On Earth Day on Thursday, US time, Joe Biden will open his two-day virtual climate change summit. Scott Morrison is one of 40 world leaders participating. The goals? To “galvanise efforts by the major economies to tackle the climate crisis” and to “underscore the urgency, and economic benefits, of stronger climate action”.
As with most international gatherings, the statements from political leaders will be penned with their respective domestic audiences in mind. And in both Australia and the US, the politics of climate change policy are fraught.
New public opinion research by the US Studies Centre confirms the extraordinary appetite for climate change action among Biden’s supporters in the US. Sixty-eight per cent of Americans — but virtually all (97 per cent) of Biden’s supporters — say dealing with climate change is a very or fairly important foreign policy goal. Moreover, 72 per cent of Biden supporters agree “the US should reward countries who do more to tackle climate change with more favourable trade deals, and impose costs on those who do not” — again a sign of the appetite for Biden’s promise to link climate change policy to foreign policy.
In the transition from Donald Trump to Biden, the position of the US — and its representatives in Canberra — leapt from climate scepticism to ambition and aspirations for global leadership. The early months of the Biden administration prompted speculation about daylight opening between Australia and the US. This speculation received a boost when US special envoy for climate John Kerry, in a February discussion with Al Gore, observed that Australia “has had some differences with us (the US)”, a cause of “one of the problems in Madrid” at the December 2019 UN Climate Change conference.
But this brief aside by Kerry has been the only public sign thus far that Australia and the US are in different places on climate change policy. Otherwise, Australia has sought to accentuate the positive and eliminate the negative, as the song goes, with the Prime Minister’s recent speeches signalling receptivity to a 2050 net-zero emissions target.
Atmospherics and rhetoric aside, Australian and US policy approaches are not far apart. Public investment and incentives for research and development in low-carbon energy technologies figure prominently in Biden’s announcements to date, as they do in Australian policy.
“Technology, not taxes” has become a summary of Australian policy; it is also a fair description of where congressional politics will steer the Biden administration. For the time being the Democrats control both chambers of Congress, but only barely. Biden’s climate policy proposals are therefore much more about carrots (government incentives and spending) than sticks (taxes). But wow, what carrots. The scale of Biden’s proposals can’t help but be a stark point of contrast with Australia. Biden’s $US2 trillion ($2.59 trillion) infrastructure proposal includes $US174bn to encourage production, uptake and support of electric vehicles, dwarfing comparable Australian initiatives, even on a per capita or gross domestic product basis. Expect Biden to trumpet these proposals, and the value of “green jobs”, at the summit.

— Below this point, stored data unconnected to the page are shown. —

(* ===== verification/RangeTheorems.v ===== *)
(** * Index queries: theorems

    What the queries of index.go return, and that a client that follows the cursors
    of a range query sees every entry once. *)

From S2P Require Import Prelude GoErrors Codec Text Validation Keys Json IndexValue Host Crypto.
From S2P Require Import Wp Store StoreRep StoreReads StoreSpec StoreLists Range StoreRange Sim.

Section Queries.
Context {W : Type} `{HostSpec W} `{CryptoSpec}.
Variables (wk : storeKey) (a : astate).

(** C28: an equality query returns the first [limit] IDs after the cursor, in
    order, of the documents whose indexed value is the one asked for, and whether
    there are more; an unknown database or index and an ill-formed value are
    reported as such. *)
Theorem queryDocs_correct n i e limit cursor :
  validName n -> 0 <= limit ->
  observes wk a (queryDocs wk n i e limit cursor)
    (fun r => match r with
              | Ok p => exists d, a !! n = Some d /\ is_Some (findIndex (ldb_defs d) i) /\
                          validIndexValue e = true /\ p = page limit cursor (matching d i e)
              | Err e' => queryFails a n i (validIndexValue e) true e'
              | OutOfFuel => False
              end).
Proof.
  intros Hn Hl. unfold queryDocs.
  eapply observes_reads; [intros c Hrep; by apply reads_queryDocsCtx|done| |by intros [? [? ?]]].
  by intros e' (? & [= <-] & ?).
Qed.

(** C27: a page of a range query holds the first [limit] entries after the cursor,
    ordered by value and then by ID, whose value is of the type of the value asked
    for and in the relation with it; it fails for the stated causes only. *)
Theorem queryRangePage_correct ctx n i op e limit av aid :
  validName n -> 1 <= limit ->
  observes wk a (queryRangePage wk ctx n i op e limit av aid)
    (fun r => match r with
              | Ok p => exists d, a !! n = Some d /\ is_Some (findIndex (ldb_defs d) i) /\
                          rangeValid op e = true /\ rangeCursorValid e av aid = true /\
                          p = rangePage limit (afterCursor av aid (rangeEntries d i op e))
              | Err e' => queryFails a n i (rangeValid op e) (rangeCursorValid e av aid) e'
              | OutOfFuel => False
              end).
Proof.
  intros Hn Hl.
  eapply observes_reads; [intros c Hrep; by apply reads_queryRangePage|done| |by intros [? [? ?]]].
  by intros e' (? & [= <-] & ?).
Qed.

(** Two pages in a row, the second from where the first one ended. *)
Definition twoPages (ctx : context) (n i : bytes) (op : cmpOp) (e : bytes) (limit : Z) (av aid : bytes)
    : M W (indexPage * option indexPage) :=
  p ← queryRangePage wk ctx n i op e limit av aid;
  if ip_more p then
    q ← queryRangePage wk ctx n i op e limit (ip_lastValue p) (lastID p);
    mret (p, Some q)
  else mret (p, None).

Lemma reads_twoPages c ctx n i op e limit av aid :
  store_rep wk c a -> validName n -> 1 <= limit ->
  reads c (twoPages ctx n i op e limit av aid)
    (fun r => exists d, a !! n = Some d /\
       let l := afterCursor av aid (rangeEntries d i op e) in
       r = (rangePage limit l, if limit <? len l then Some (rangePage limit (drop (Z.to_nat limit) l))
                               else None))
    (queryExit a n i (rangeValid op e) (rangeCursorValid e av aid)).
Proof.
  intros Hrep Hn Hlim. unfold twoPages. eapply reads_bind; [by apply (reads_queryRangePage wk c a Hrep)|].
  intros p (d & Hd & Hi & Hv & Hcv & ->). pose proof (rep_wfDb wk c a Hrep n d Hd) as Hwd.
  pose proof (rangeEntries_sorted n d Hwd i op e) as HSort.
  assert (Forall (fun x => docValue d i x.2 = Some x.1 /\ at_ x.1 0 = at_ e 0) (rangeEntries d i op e))
    as HF.
  { apply Forall_forall. intros [v id] Hin. apply list_elem_of_filter in Hin as [[? _] Hin].
    by apply elem_indexEntries in Hin. }
  assert (Forall (fun x => x.1 <> []) (rangeEntries d i op e)) as Hne.
  { eapply Forall_impl; [exact HF|]. intros x [Hx _]. apply (docValue_valid n d Hwd) in Hx.
    by destruct x.1. }
  pose proof (rangePage_resume _ limit av aid HSort Hne Hlim) as Hres. cbv zeta in Hres.
  destruct (afterCursor_suffix av aid _ HSort) as [j Hj].
  set (l := afterCursor av aid (rangeEntries d i op e)) in *.
  rewrite rangePage_more in Hres |- *. destruct (Z.ltb_spec limit (len l)) as [Hlt|Hge]; cycle 1.
  { apply reads_ret. exists d. split; [done|]. cbv zeta. fold l. by rewrite (proj2 (Z.ltb_ge _ _)). }
  destruct (rangePage_last limit l Hlim Hlt) as (x & Hx & Hval & Hid).
  assert (x ∈ rangeEntries d i op e) as Hin.
  { rewrite Hj, lookup_drop in Hx. by apply list_elem_of_lookup_2 in Hx. }
  rewrite Forall_forall in HF. destruct (HF x Hin) as [Hxv Htag].
  assert (rangeCursorValid e (ip_lastValue (rangePage limit l)) (lastID (rangePage limit l)) = true)
    as Hcv2.
  { unfold rangeCursorValid. rewrite Hval, Hid, (docValue_valid n d Hwd i x.2 x.1 Hxv), Htag, beqb_refl.
    destruct (docValue_stored wk c a Hrep n d Hd i x.2 x.1 Hxv) as [Hvid _]. unfold validID in Hvid.
    rewrite Hvid. apply orb_true_r. }
  eapply reads_bind.
  { eapply reads_mono; [by apply (reads_queryRangePage wk c a Hrep)|exact (fun _ H => H)|].
    rewrite Hcv2. intros x' (e' & -> & He). exists e'. split; [done|].
    destruct He; [by apply query_no_db|by eapply query_no_index|by eapply query_value|done]. }
  intros q (d' & Hd' & _ & _ & _ & ->). assert (d' = d) as -> by congruence.
  rewrite (Hres eq_refl). apply reads_ret. exists d. split; [done|]. cbv zeta. fold l.
  by rewrite (proj2 (Z.ltb_lt _ _)).
Qed.

(** C9: the value and the ID a page ends with are a cursor that is accepted and
    resumes where the page stopped: two pages in a row are the first [2 * limit]
    entries after the first cursor, none missing, none twice; a page that says
    there are no more is the last. *)
Theorem queryRangePage_resumes ctx n i op e limit av aid :
  validName n -> 1 <= limit ->
  observes wk a (twoPages ctx n i op e limit av aid)
    (fun r => match r with
              | Ok (p, q) => exists d, a !! n = Some d /\
                  let all := map snd (afterCursor av aid (rangeEntries d i op e)) in
                  match q with
                  | Some q => ip_ids p ++ ip_ids q = take (Z.to_nat (2 * limit)) all /\
                              ip_more q = (2 * limit <? len all)
                  | None => ip_ids p = all
                  end
              | Err e' => queryFails a n i (rangeValid op e) (rangeCursorValid e av aid) e'
              | OutOfFuel => False
              end).
Proof.
  intros Hn Hl. eapply observes_reads; [intros c Hrep; by apply reads_twoPages| | |by intros [? [? ?]]].
  - intros [p q] (d & Hd & E). exists d. split; [done|]. cbv zeta in E |- *.
    set (l := afterCursor av aid (rangeEntries d i op e)) in *. injection E as -> ->.
    replace (len (map snd l)) with (len l) by (unfold len; by rewrite length_map).
    destruct (Z.ltb_spec limit (len l)) as [Hlt|Hge]; rewrite !rangePage_ids by lia.
    + rewrite rangePage_more, <- skipn_map. split.
      * rewrite take_take_drop. f_equal. lia.
      * unfold len in *. rewrite length_drop. destruct (Z.ltb_spec (2 * limit) (Z.of_nat (length l)));
          [apply Z.ltb_lt|apply Z.ltb_ge]; lia.
    + rewrite take_ge; [done|]. rewrite length_map. unfold len in Hge. lia.
  - by intros e' (? & [= <-] & ?).
Qed.
End Queries.

(** ** The theorems at work *)

Definition simPages : bytes := str "pages".

(** The index values of the numbers 474 and 100. *)
Definition sim474 : bytes := match encodeIndexValue (JNum (str "474")) with Ok v => v | _ => [] end.
Definition sim100 : bytes := match encodeIndexValue (JNum (str "100")) with Ok v => v | _ => [] end.

Lemma queryDocs_correct_witness :
  exists d : ldb, ([simID], false) = page 5 [] (matching d simPages sim474).
Proof.
  destruct sim_rep2 as (a & _ & _ & Hrep & _).
  pose proof (sim_observes simWk a _ _ world2
    (queryDocs_correct simWk a simDb simPages sim474 5 [] ltac:(sim_valid) ltac:(sim_valid)) Hrep)
    as Hpost.
  assert (fst (queryDocs simWk simDb simPages sim474 5 [] world2) = Ok ([simID], false)) as Hok
    by (vm_compute; reflexivity).
  rewrite Hok in Hpost. destruct Hpost as (d & _ & _ & _ & Hp). exists d. exact Hp.
Defined.

Lemma queryRangePage_correct_witness :
  exists d : ldb, [simID] = ip_ids (rangePage 5 (rangeEntries d simPages cmpGT sim100)).
Proof.
  destruct sim_rep2 as (a & _ & _ & Hrep & _).
  pose proof (sim_observes simWk a _ _ world2
    (queryRangePage_correct simWk a RequestCtx simDb simPages cmpGT sim100 5 [] []
       ltac:(sim_valid) ltac:(sim_valid)) Hrep) as Hpost.
  assert (fst (queryRangePage simWk RequestCtx simDb simPages cmpGT sim100 5 [] [] world2)
          = Ok (IndexPage [simID] [] false)) as Hok by (vm_compute; reflexivity).
  rewrite Hok in Hpost. destruct Hpost as (d & _ & _ & _ & _ & Hp). exists d.
  exact (f_equal ip_ids Hp).
Defined.

(** Two pages of one document each. *)
Lemma queryRangePage_resumes_witness :
  exists d : ldb,
    take 2 (map snd (afterCursor [] [] (rangeEntries d simPages cmpGT sim100))) = [simID3; simID].
Proof.
  destruct sim_rep3 as (a & Hrep).
  pose proof (sim_observes simWk a _ _ world3
    (queryRangePage_resumes simWk a RequestCtx simDb simPages cmpGT sim100 1 [] []
       ltac:(sim_valid) ltac:(sim_valid)) Hrep) as Hpost.
  assert (match fst (twoPages simWk RequestCtx simDb simPages cmpGT sim100 1 [] [] world3) with
          | Ok (p, Some q) => Some (ip_ids p, ip_ids q)
          | _ => None
          end = Some ([simID3], [simID])) as Hok by (vm_compute; reflexivity).
  destruct (fst (twoPages simWk RequestCtx simDb simPages cmpGT sim100 1 [] [] world3)) as [[p q]|e|];
    [|discriminate Hok..].
  destruct Hpost as (d & _ & Hq). cbv zeta in Hq. exists d.
  destruct q as [q|]; [|discriminate Hok]. injection Hok as Hp Hq'.
  destruct Hq as [Hq _]. rewrite Hp, Hq' in Hq. symmetry. exact Hq.
Defined.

Our survey revealed two interesting facets of public opinion. While 80 per cent of Australians say dealing with climate change is a fairly or very important foreign policy goal, only 50 per cent agree that “Australia should do more” to stop climate change, and only 32 per cent of Coalition voters. As in many countries, climate change is more popular as a foreign policy goal than as a domestic goal — a case of free-riding.
Second, we tested an alternative framing about whether Australia should do more on climate change. While half of Australian respondents were asked if Australia should do more, the other half were asked: “If other countries take stronger actions on climate change, should Australia do more?” We found no statistically significant difference between the frames, suggesting that contrasting Australia’s climate policies with those of other countries does not move public opinion.
It remains unlikely that friction in the Australia-US relationship will emerge from this week’s summit. Notwithstanding Kerry’s rhetoric, there is too much at stake in the otherwise urgent and burgeoning Australia-US alliance agenda for any differences in climate aspirations to become a sticking point. US officials remember the blowback after Barack Obama surprised the Australian government in 2014 with a forward-leaning speech on climate while in Brisbane for the G20. US officials will also note Morrison’s cautious approach to a 2050 net-zero target and offer at most polite encouragement, at least in public. And our polling suggests that overt, international pressure on Australia will not move Australian public opinion.
As Biden is fond of saying, it will be the power of the example set by the US, rather than the example of American power, that galvanises global policy and opinion.